Титулы — это лишь прозвища, и каждое прозвище — это титул. Сама по себе вещь совершенно безобидна, но она отмечает своего рода щегольство в человеческом характере, которое унижает его. Она низводит человека до уменьшительного от человека в вещах великих и до подделки женщины в вещах малых. Она говорит о своей красивой синей ленте, как девочка, и показывает свою новую подвязку, как ребенок. Некий писатель, некоторой древности, говорит: «Когда я был ребенком, я по-детски мыслил; а как стал мужем, то оставил детское».
Именно от возвышенного разума Франции отпало безумие титулов. Она переросла детскую одежду Графа и Герцога и облачилась в мужество. Франция не уравняла, она возвысила. Она низвергла карлика, чтобы воздвигнуть человека. Мелочность бессмысленного слова, такого как Герцог, Граф или Эрл, перестала радовать. Даже те, кто обладал ими, отреклись от этой тарабарщины и, перерастая рахит, презирали погремушку. Истинный разум человека, жаждущий своего родного дома — общества, презирает безделушки, которые отделяют его от него. Титулы подобны кругам, начертанным волшебной палочкой, чтобы сузить сферу человеческого счастья. Он живет, замурованный внутри Бастилии слова, и созерцает на расстоянии завидуемую жизнь человека.
Удивительно ли тогда, что титулы должны пасть во Франции? Не удивительнее ли, что они должны сохраняться где-либо еще? Что они такое? Какова их ценность и «каков их итог?» Когда мы думаем или говорим о Судье или Генерале, мы связываем с этим идеи должности и характера; мы думаем о серьезности в одном и храбрости в другом; но когда мы используем слово просто как титул, с ним не связывается никаких идей. Во всем словаре Адама нет такого животного, как Герцог или Граф; мы также не можем связать никаких определенных идей с этими словами. Означают ли они силу или слабость, мудрость или глупость, ребенка или мужчину, или всадника или лошадь — все это двусмысленно. Какое уважение тогда можно оказать тому, что ничего не описывает и ничего не значит? Воображение придало фигуру и характер кентаврам, сатирам и вплоть до всего племени фей; но титулы ставят в тупик даже силы фантазии и являются химерическим неопределенным существом.

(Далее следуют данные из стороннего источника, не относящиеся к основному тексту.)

(** ** Sample data and page handlers *)

Definition sample_member : Member.t :=
  {| Member.MemberID := None;
     Member.MemberName := Some "Ramu Parasinma";
     Member.MSNo := Some (SStr "7036");
     Member.ShareCapital := Some (PyInt 800);
     Member.OpeningBalance :=
       Some {| Opening.Date := Some "2024-12-31";
               Opening.ThriftBalance := Some (PyInt 375463) |};
     Member.ThriftRecords :=
       Some [ {| Transaction.Date := Some "2025-01-14";
                 Transaction.Recovery := Some (PyInt 120000);
                 Transaction.ReceiptNumber := Some (Some "RCP123");
                 Transaction.Paid := Some (PyInt 495463);
                 Transaction.Balance := Some (PyInt 495463);
                 Transaction.DaysHeld := Some 167;
                 Transaction.InterestRate := Some (PyFloat 10.8);
                 Transaction.InterestAmount := Some (PyFloat 5910.74);
                 Transaction.TransactionType := Some "Bulk";
                 Transaction.InterestBand := Some "10.8%" |} ] |}.

Definition init_basic_sample_data (manager : ThriftManager) : ThriftManager :=
  if negb (dict_contains "1070135" (data manager))
  then add_member manager "1070135" sample_member
  else manager.

(** States used in the examples below. *)
Definition empty_manager : ThriftManager := {| data_file := NoFile; data := [] |}.

Definition sample_manager : ThriftManager := init_basic_sample_data empty_manager.

(** The fields of the add-member form; [opening_date] is the date already
    formatted by [strftime("%Y-%m-%d")]. *)
Record member_form := {
  member_id : string;
  member_name : string;
  ms_no : string;
  share_capital : Z;
  opening_date : string;
  opening_balance : float
}.

Inductive form_message :=
| RequiredFieldsMissing
| MemberIDExists
| MemberAdded.

Definition new_member (form : member_form) : Member.t :=
  {| Member.MemberID := None;
     Member.MemberName := Some (member_name form);
     Member.MSNo := Some (SStr (ms_no form));
     Member.ShareCapital := Some (PyInt (share_capital form));
     Member.OpeningBalance :=
       Some {| Opening.Date := Some (opening_date form);
               Opening.ThriftBalance := Some (PyFloat (opening_balance form)) |};
     Member.ThriftRecords := Some [] |}.

(** [add_member_page], once the form is submitted. *)
Definition add_member_page (manager : ThriftManager) (form : member_form)
    : ThriftManager * form_message :=
  if negb (forallb PyStr.truthy [member_id form; member_name form; ms_no form])
  then (manager, RequiredFieldsMissing)
  else if dict_contains (member_id form) (data manager)
  then (manager, MemberIDExists)
  else (add_member manager (member_id form) (new_member form), MemberAdded).

(** The transaction dictionary built by [add_transaction_page]:
    [receipt_number] is the stripped receipt text. *)
Definition new_transaction (transaction_date : string) (recovery_amount : float)
    (receipt_number : string) (paid_amount balance_amount : float) (days_held : Z)
    (interest_calc : Interest.t) : Transaction.t :=
  {| Transaction.Date := Some transaction_date;
     Transaction.Recovery := Some (PyFloat recovery_amount);
     Transaction.ReceiptNumber :=
       Some (if PyStr.truthy receipt_number then Some receipt_number else None);
     Transaction.Paid := Some (PyFloat paid_amount);
     Transaction.Balance := Some (PyFloat balance_amount);
     Transaction.DaysHeld := Some days_held;
     Transaction.InterestRate := Some (PyFloat (Interest.InterestRate interest_calc));
     Transaction.InterestAmount := Some (PyFloat (Interest.InterestAmount interest_calc));
     Transaction.TransactionType := Some (Interest.TransactionType interest_calc);
     Transaction.InterestBand := Some (Interest.InterestBand interest_calc) |}.

(** The transaction entered for recovery 50000 held 30 days, no receipt. *)
Definition sample_transaction : Transaction.t :=
  new_transaction "2025-02-01" 50000 "" 50000 50000 30
    {| Interest.InterestRate := 8.5;
       Interest.InterestAmount := 349.32;
       Interest.TransactionType := "Monthly";
       Interest.InterestBand := "8.5%" |}.

(** A store whose only member has no [ThriftRecords] key. *)
Definition bare_manager : ThriftManager :=
  add_member empty_manager "2001"
    {| Member.MemberID := None;
       Member.MemberName := Some "Sita Devi";
       Member.MSNo := Some (SNum (PyInt 7040));
       Member.ShareCapital := None;
       Member.OpeningBalance := None;
       Member.ThriftRecords := None |}.

(** ** The summary panel *)

(** The five figures shown by [display_summary_panel]. *)
Record summary := {
  total_recovery : number;
  interest_108 : number;
  interest_85 : number;
  grand_interest : number;
  final_balance : number
}.

(** [t.get('InterestRate') == rate] *)
Definition rate_is (rate : float) (t : Transaction.t) : bool :=
  match Transaction.InterestRate t with
  | Some r => py_eq r (PyFloat rate)
  | None => false
  end.

(** [None] when the panel returns before computing anything. *)
Definition display_summary_panel (member : Member.t) : outcome (option summary) :=
  let transactions := get_or (Member.ThriftRecords member) [] in
  match transactions with
  | [] => Returned None
  | _ :: _ =>
      total_recovery <-
        py_sum (map (fun t => get_or (Transaction.Recovery t) (PyInt 0)) transactions) ;;
      interest_108 <-
        py_sum (map (fun t => get_or (Transaction.InterestAmount t) (PyInt 0))
                    (filter (rate_is 10.8) transactions)) ;;
      interest_85 <-
        py_sum (map (fun t => get_or (Transaction.InterestAmount t) (PyInt 0))
                    (filter (rate_is 8.5) transactions)) ;;
      grand_interest <- py_add interest_108 interest_85 ;;
      let opening_balance :=
        get_or (Opening.ThriftBalance
                  (get_or (Member.OpeningBalance member) Opening.empty)) (PyInt 0) in
      partial <- py_add opening_balance total_recovery ;;
      final_balance <- py_add partial grand_interest ;;
      Returned (Some {| total_recovery := total_recovery;
                        interest_108 := interest_108;
                        interest_85 := interest_85;
                        grand_interest := grand_interest;
                        final_balance := final_balance |})
  end.
(** When a non-empty port is found, [_init_serial] opens it and sleeps 2 s; a failed open that is an [Exception] leaves [ser] at [None] without raising, anything else propagates. *)
Lemma init_serial_opens (fam : family) (env : serial_env) (st : display) (p : string) :
  serial_available env = true ->
  find_port fam env st = (st, [], Ret (Some p)) ->
  p <> "" ->
  (open_result env p = Ret tt ->
   init_serial fam env st =
     ({| port := Some p; ser := Some p; current_speed := current_speed st |},
      [EOpen p; ESleep 2], Ret tt)) /\
  (forall e, open_result env p = Raise e ->
   init_serial fam env st =
     (if is_Exception e
      then ({| port := port st; ser := None; current_speed := current_speed st |},
            [EOpenFailed p], Ret tt)
      else (st, [EOpenFailed p], Raise e))).
Proof.
  intros Ha Hf Hp. apply String.eqb_neq in Hp.
  unfold init_serial, bind, ask. cbn -[find_port]. rewrite Ha. cbn -[find_port].
  rewrite Hf. rewrite Hp. split.
  - intros Ho. unfold try_except, serial_open, set_ser, set_port, sleep, get, put.
    cbn. rewrite Ho. reflexivity.
  - intros e Ho. unfold try_except, serial_open, set_ser, on_Exception, get, put.
    cbn. rewrite Ho. destruct (is_Exception e); reflexivity.
Qed.

(** Without pyserial, or when the lookup finds no port or an empty one, [_init_serial] does nothing. *)
Lemma init_serial_no_open (fam : family) (env : serial_env) (st : display) :
  (serial_available env = false -> init_serial fam env st = (st, [], Ret tt)) /\
  (find_port fam env st = (st, [], Ret None) -> init_serial fam env st = (st, [], Ret tt)) /\
  (find_port fam env st = (st, [], Ret (Some "")) -> init_serial fam env st = (st, [], Ret tt)).
Proof.
  unfold init_serial, bind, ask, ret. split; [|split].
  - intros Ha. cbn -[find_port]. rewrite Ha. reflexivity.
  - intros Hf. cbn -[find_port]. destruct (serial_available env); cbn -[find_port];
      [rewrite Hf|]; reflexivity.
  - intros Hf. cbn -[find_port]. destruct (serial_available env); cbn -[find_port];
      [rewrite Hf|]; reflexivity.
Qed.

Но это еще не все. Если целая страна склонна относиться к ним с презрением, вся их ценность исчезает, и никто не признает их. Только общее мнение делает их чем-то, или ничем, или хуже, чем ничем. Нет необходимости отменять титулы, ибо они отменяют сами себя, когда общество сходится в том, чтобы высмеять их. Этот вид воображаемого значения заметно снизился во всех частях Европы, и он спешит к своему выходу по мере того, как мир разума продолжает расти. Было время, когда низший класс того, что называется дворянством, ценился больше, чем высший сейчас, и когда на человека в доспехах, скачущего по всему христианскому миру в поисках приключений, смотрели больше, чем на современного Герцога. Мир видел, как падает это безумие, и оно пало, будучи высмеянным, и фарс титулов последует его судьбе. Патриоты Франции вовремя обнаружили, что ранг и достоинство в обществе должны занять новую почву. Старая провалилась. Теперь она должна занять прочную почву характера вместо химерической почвы титулов; и они принесли свои титулы на алтарь и совершили из них всесожжение Разуму.
Если бы к безумию титулов не присоединилось никакого вреда, они не стоили бы серьезного и формального уничтожения, которое постановило Национальное собрание; и это делает необходимым дальнейшее исследование природы и характера аристократии.
То, что в одних странах называется аристократией, а в других — дворянством, возникло из правительств, основанных на завоевании. Первоначально это был военный орден с целью поддержки военного правительства (ибо таковыми были все правительства, основанные на завоевании); и чтобы поддерживать преемственность этого ордена для целей, ради которых он был установлен, все младшие ветви этих семей были лишены наследства и был установлен закон майората.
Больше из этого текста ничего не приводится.